This paper suggests a risk-based approach to assessing energy security and the cost of its enhancement in the context of the European Union's framework. The paper highlights the inherent cost-benefit tradeoff of choosing a certain level of energy security which would satisfy the formal requirements of the regulatory framework and at the same time be cost-efficient. The suggested analytical framework is applied to the case of a Member State of the European Union.

1.   The regulatory framework

The European Union's regulatory framework related to its natural gas sector comprises several key elements, namely:

  • The so-called "third legislative package" contains inter alia two documents, namely Directive 2009/73/EC[1]and Regulation (EC) No 715/2009[2] that deal with gas. The package aims at establishing an integrated energy market by developing a reliable European energy network and investment in infrastructure. Two positive outcomes of market integration would be enhanced diversification and security of supply[3]. It is those two outcomes that we assess in terms of risked costs and benefits in this paper.
  • The Regulation on security of gas supply (Regulation 994)[4] strengthens the prevention and crisis response mechanisms and introduces formal requirements, in particular the so-called "N-1 rule", by virtue of which each regulatory authority has to assess the risks affecting the security of gas supply in its member state by using the rule and accounting for demand-side measures.

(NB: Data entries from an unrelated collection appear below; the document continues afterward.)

(** X13: the two calls of [optimizeLayout] that cluster nothing, provided
    no item id of the catalog or of the target list contains '|'. When the
    flow graph has no item to cluster (no node at all, or only nodes of a
    building called 'sink') the promise resolves with every node left
    without a cluster id and an empty cluster map. When it has one but no
    pass is made (attempts = 0), every node lands in cluster 0, whatever
    the requested number of clusters. The cross-cluster flow is 0 in both
    cases. *)
Theorem layout_without_items_or_passes fuel embed sh b targets k splitCs cs
  attempts d :
  pipeFreeIds b targets = true ->
  calculateRequirements fuel b targets = Some d ->
  exists run,
    optimizeLayout fuel embed sh b targets k splitCs cs attempts = Some run
    /\ (itemsOf d = [] ->
        exists r,
          run_outcome run = Resolved r
          /\ (forall n, In n (or_nodes r) -> mn_clusterId n = None)
          /\ or_clusters r = []
          /\ totalCrossFlow (or_stats r) = 0%Qc)
    /\ (itemsOf d <> [] -> attempts = 0 ->
        exists r,
          run_outcome run = Resolved r
          /\ (forall n, In n (or_nodes r) -> mn_clusterId n = Some 0%Z)
          /\ or_clusters r = [(0%Z, or_nodes r)]
          /\ totalCrossFlow (or_stats r) = 0%Qc).
Proof.
  intros Hpf Hcalc. apply calculateRequirements_Some in Hcalc.
  destruct Hcalc as (e & Hrun & ->).
  unfold optimizeLayout. rewrite Hrun. eexists. split; [reflexivity|].
  cbn [run_outcome].
  pose proof (simulate_joined fuel embed b targets cs e Hpf Hrun) as Hsim.
  cbn [dataOf sd_nodes sd_links] in Hsim |- *. rewrite Hsim. cbn [bindO].
  clear Hsim.
  change (JSMap.values (env_nodes e)) with (sd_nodes (dataOf e)).
  change (map decodeLink (env_linksMap e)) with (sd_links (dataOf e)).
  set (nodes0 := map toMachineNode (sd_nodes (dataOf e))).
  set (links := map toMachineLink (sd_links (dataOf e))).
  set (nodes := settle embed nodes0 (simLinksOf nodes0 links cs)).
  assert (Hnone : forall n, In n nodes -> mn_clusterId n = None).
  { intros n Hin.
    destruct (proj2 (settle_shape embed nodes0 (simLinksOf nodes0 links cs))
                n Hin) as (n0 & Hn0 & ->).
    now apply (toMachineNode_unclustered (sd_nodes (dataOf e))). }
  split.
  - intro Hitems. unfold clusterNodes.
    pose proof (no_items_of_layout embed (sd_nodes (dataOf e))
                  (simLinksOf nodes0 links cs) Hitems) as Hnil.
    fold nodes0 in Hnil. fold nodes in Hnil. rewrite Hnil.
    cbn [bindO]. eexists. split; [reflexivity|].
    cbn [or_nodes or_clusters or_stats assemble totalCrossFlow].
    split; [exact Hnone|]. split.
    + unfold groupClusters. now apply groupClusters_fold_unclustered.
    + now apply crossFlow_unclustered.
  - intros Hitems ->. unfold clusterNodes.
    pose proof (items_of_layout embed (sd_nodes (dataOf e))
                  (simLinksOf nodes0 links cs) Hitems) as Hne.
    fold nodes0 in Hne. fold nodes in Hne.
    destruct (filter isItem nodes) as [|i items] eqn:Hf; [contradiction|].
    cbn [kmeansPasses bindO]. eexists. split; [reflexivity|].
    cbn [or_nodes or_clusters or_stats assemble totalCrossFlow].
    assert (Hzero : forall n, In n (map (applyBest JSMap.empty) nodes) ->
                      mn_clusterId n = Some 0%Z).
    { intros n Hin. apply in_map_iff in Hin.
      now destruct Hin as (n0 & <- & _). }
    split; [exact Hzero|]. split.
    + destruct nodes as [|n nodes']; [discriminate|].
      cbn [map]. apply groupClusters_one_cluster. exact Hzero.
    + now apply (crossFlow_one_cluster _ _ 0%Z).
Qed.

(** An instance: the plate chain without a pass. *)
Lemma layout_without_items_or_passes_witness :
  exists d,
    pipeFreeIds plateCatalog plateTargets = true
    /\ calculateRequirements 3 plateCatalog plateTargets = Some d
    /\ itemsOf d <> []
    /\ exists run,
         optimizeLayout 3 sampleEmbedding identityShuffler plateCatalog
           plateTargets 2 [] [] 0 = Some run
         /\ exists r,
              run_outcome run = Resolved r
              /\ (forall n, In n (or_nodes r) -> mn_clusterId n = Some 0%Z)
              /\ or_clusters r = [(0%Z, or_nodes r)]
              /\ totalCrossFlow (or_stats r) = 0%Qc.
Proof.
  eexists. split; [reflexivity|]. split; [computed|].
  split; [vm_compute; discriminate|].
  destruct (layout_without_items_or_passes 3 sampleEmbedding identityShuffler
              plateCatalog plateTargets 2 [] [] 0 _ eq_refl ltac:(computed))
    as (run & Hrun & _ & Hzero).
  exists run. split; [exact Hrun|].
  apply Hzero; [vm_compute; discriminate | reflexivity].
Defined.

(** ** The population keeps its size and shape *)

Lemma length_insertScored x l :
  List.length (GeneticOptimizer.insertScored x l) = S (List.length l).
Proof.
  induction l as [|y l IH]; simpl; [reflexivity|].
  destruct (Qcltb (fitness y) (fitness x)); simpl; [now rewrite IH | reflexivity].
Qed.

Lemma length_sortByFitness l :
  List.length (GeneticOptimizer.sortByFitness l) = List.length l.
Proof.
  induction l as [|x l IH]; simpl; [reflexivity|].
  now rewrite length_insertScored, IH.
Qed.

Lemma length_randomIndividual params rnd ns c :
  List.length (fst (GeneticOptimizer.randomIndividual params rnd ns c))
  = List.length ns.
Proof.
  revert c. induction ns as [|n ns IH]; intro c; simpl; [reflexivity|].
  specialize (IH (S c)).
  destruct (GeneticOptimizer.randomIndividual params rnd ns (S c)).
  simpl in *. now rewrite IH.
Qed.

Lemma initializeFrom_shape nodes params rnd :
  forall left c,
    List.length (fst (GeneticOptimizer.initializeFrom nodes params rnd left c))
    = left
    /\ Forall (fitsNodes nodes)
         (fst (GeneticOptimizer.initializeFrom nodes params rnd left c)).
Proof.
  induction left as [|left IH]; intro c; simpl.
  - split; [reflexivity | constructor].
  - pose proof (length_randomIndividual params rnd nodes c) as Hlen.
    destruct (GeneticOptimizer.randomIndividual params rnd nodes c) as [i c1].
    specialize (IH c1).
    destruct (GeneticOptimizer.initializeFrom nodes params rnd left c1).
    simpl in *. destruct IH as [IHl IHf]. split; [now rewrite IHl|].
    constructor; assumption.
Qed.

In this paper, we use the N-1 rule to assess the minimum required capacity of new or upgraded gas supply infrastructure needed to achieve compliance to the Regulation, as well as to assess the magnitude of the current exposure of a country to interruptions of gas supply.
  • The TEN-E Regulation[5] sets out formal procedures and criteria for the adoption of lists of cross-border Projects of Common Interest (PCI) in electricity and natural gas, including cost-benefit analysis for assessing the proposed PCI. In this paper, we look at one possible way of introducing risk-based approach to assessing cross-border natural gas projects and their costs and benefits.


2.   Analytical framework

To arrive at the required risk-based assessment, a model using a four-step procedure is applied. First, the capacity needed for achieving compliance to the N-1 rule is assessed. Next, the cost of achieving compliance is evaluated. Next, the diversity of natural gas supply, the key element of security, is assessed by calculating the enhanced Shannon index (ESI, cf. Kaderjak et al., endnote 9). ESI is used as a proxy in assessing the magnitude of the loss incurred by a disruption in gas supply. Finally, the probability of interruptions in gas supply is evaluated based on actual events observed over a certain period of time, and the assessed probability is used in conjunction with the ESI as input to a Gambler's Ruin type of analysis (cf. Arps et al., endnote 12). Cost is determined on the basis of investment required to reach acceptable levels of the N-1 indicator and the ESI, and benefits are estimated as the avoided cost of natural gas supply interruptions.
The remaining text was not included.